(** When [store_activity] returns, the row is in table [activities]. *)
Lemma store_activity_returns (d : dict) (w w' : world) :
  store_activity out d w = (Ok (), w') →
  ∃ z row,
    d !! "id" = Some (PInt z)
    ∧ mapM (dict_item d) activity_columns = Ok row
    ∧ activities w' = <[z := row]> (activities w)
    ∧ kv w' = kv w.
Proof.
  unfold store_activity. rewrite try_except_run, bind_run. unfold lift at 1.
  destruct (mapM (dict_item d) activity_columns) as [row|e] eqn:Hrow.
  2:{ destruct (store_activity_handler d e w) as [e' ->]. done. }
  rewrite bind_run. unfold db_insert_activity at 1.
  destruct (db_error out (tick w)).
  { destruct (store_activity_handler d DatabaseError
                (emit (DbInsertActivity row) w)) as [e' ->]. done. }
  assert (∀ w0, (∃ e', (lift (dict_item d "id");; raise DatabaseError : M unit) w0
                       = (Raise e', w0))) as Hhandler
    by (intros w0; apply store_activity_handler).
  destruct row as [|v rest].
  { destruct (Hhandler (emit (DbInsertActivity []) w)) as [e' ->]. done. }
  pose proof Hrow as Hhead. unfold activity_columns in Hhead.
  apply mapM_cons_Ok in Hhead as (y & r' & Hy & _ & [= <- <-]).
  assert (d !! "id" = Some v) as Hid.
  { unfold dict_item in Hy. destruct (d !! "id"); [by injection Hy as ->|done]. }
  destruct v as [|b|z|x|s|l|m];
    try (match goal with
         | |- context [emit (DbInsertActivity ?r) w] =>
             destruct (Hhandler (emit (DbInsertActivity r) w)) as [e' ->]; done
         end).
  set (w1 := emit (DbInsertActivity (PInt z :: rest)) _).
  destruct (truthy (dict_get d "exerciseSets" PNone)).
  2:{ intros [= <-]. by exists z, (PInt z :: rest). }
  rewrite bind_run. unfold lift at 1, dict_item at 1. rewrite Hid.
  rewrite bind_run. unfold db_delete_sets at 1.
  destruct (db_error out (tick w1)).
  { destruct (store_activity_handler d DatabaseError
                (emit (DbDeleteSets (PInt z)) w1)) as [e' ->]. done. }
  set (w2 := emit (DbDeleteSets (PInt z)) _).
  rewrite bind_run. unfold lift at 1.
  destruct (dict_item d "exerciseSets" ≫= py_iter) as [exercises|e].
  2:{ destruct (store_activity_handler d e w2) as [e' ->]. done. }
  destruct (for_each exercises _ w2) as [[[]|e] w3] eqn:Hloop.
  - apply insert_exercises_frame in Hloop as [Ha Hk].
    intros [= <-]. exists z, (PInt z :: rest). by rewrite Ha, Hk.
  - destruct (store_activity_handler d e w3) as [e' ->]. done.
Qed.
End StoreFrame.

(** X19. Whenever [store_activity] returns normally, the activity had an
    integer id and every column, and its row is in table [activities];
    a later lookup that does not fail finds it, so the loop of
    [process_and_store_activities] skips a record with that id. *)
Theorem stored_activity_is_found
    (out : outside) (d : dict) (w w' : world) :
  store_activity out d w = (Ok (), w') →
  ∃ z row,
    d !! "id" = Some (PInt z)
    ∧ mapM (dict_item d) activity_columns = Ok row
    ∧ activities w' !! z = Some row
    ∧ kv w' = kv w
    ∧ (db_error out (tick w') = false →
       get_activity_by_id out (PInt z) w'
       = (Ok (PDict {[ "id" := PInt z ]}), emit (DbFirst (PInt z)) w')
       ∧ ∀ (a : dict) (n : Z),
           a !! "activityId" = Some (PInt z) →
           process_one out a n w' = (Ok n, emit (DbFirst (PInt z)) w')).
Proof.
  intros (z & row & Hid & Hrow & Ha & Hk)%store_activity_returns.
  exists z, row. split_and!; [done..| |done|].
  - rewrite Ha. apply lookup_insert_eq.
  - intros Hdb.
    assert (activities w' !! z = Some row) as Hstored
      by (rewrite Ha; apply lookup_insert_eq).
    assert (get_activity_by_id out (PInt z) w'
            = (Ok (PDict {[ "id" := PInt z ]}), emit (DbFirst (PInt z)) w')) as Hget
      by (by rewrite get_activity_by_id_run, Hdb, Hstored).
    split; [done|]. intros a n Hactivity.
    unfold process_one. rewrite try_except_run, bind_run.
    unfold lift at 1, dict_item. rewrite Hactivity.
    by rewrite bind_run, Hget.
Qed.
■ ■ ■ ■
» **TASK DESCRIPTION**:
For the material above, reproduce exactly the lines from the line with "kv w' = kv w." to the line with "destruct (for_each exercises", inclusive, and exclude all others.

» **RESULT FOR THIS EXERCISE**:
    ∧ kv w' = kv w.
Proof.
  unfold store_activity. rewrite try_except_run, bind_run. unfold lift at 1.
  destruct (mapM (dict_item d) activity_columns) as [row|e] eqn:Hrow.
  2:{ destruct (store_activity_handler d e w) as [e' ->]. done. }
  rewrite bind_run. unfold db_insert_activity at 1.
  destruct (db_error out (tick w)).
  { destruct (store_activity_handler d DatabaseError
                (emit (DbInsertActivity row) w)) as [e' ->]. done. }
  assert (∀ w0, (∃ e', (lift (dict_item d "id");; raise DatabaseError : M unit) w0
                       = (Raise e', w0))) as Hhandler
    by (intros w0; apply store_activity_handler).
  destruct row as [|v rest].
  { destruct (Hhandler (emit (DbInsertActivity []) w)) as [e' ->]. done. }
  pose proof Hrow as Hhead. unfold activity_columns in Hhead.
  apply mapM_cons_Ok in Hhead as (y & r' & Hy & _ & [= <- <-]).
  assert (d !! "id" = Some v) as Hid.
  { unfold dict_item in Hy. destruct (d !! "id"); [by injection Hy as ->|done]. }
  destruct v as [|b|z|x|s|l|m];
    try (match goal with
         | |- context [emit (DbInsertActivity ?r) w] =>
             destruct (Hhandler (emit (DbInsertActivity r) w)) as [e' ->]; done
         end).
  set (w1 := emit (DbInsertActivity (PInt z :: rest)) _).
  destruct (truthy (dict_get d "exerciseSets" PNone)).
  2:{ intros [= <-]. by exists z, (PInt z :: rest). }
  rewrite bind_run. unfold lift at 1, dict_item at 1. rewrite Hid.
  rewrite bind_run. unfold db_delete_sets at 1.
  destruct (db_error out (tick w1)).
  { destruct (store_activity_handler d DatabaseError
                (emit (DbDeleteSets (PInt z)) w1)) as [e' ->]. done. }
  set (w2 := emit (DbDeleteSets (PInt z)) _).
  rewrite bind_run. unfold lift at 1.
  destruct (dict_item d "exerciseSets" ≫= py_iter) as [exercises|e].
  2:{ destruct (store_activity_handler d e w2) as [e' ->]. done. }
  destruct (for_each exercises _ w2) as [[[]|e] w3] eqn:Hloop.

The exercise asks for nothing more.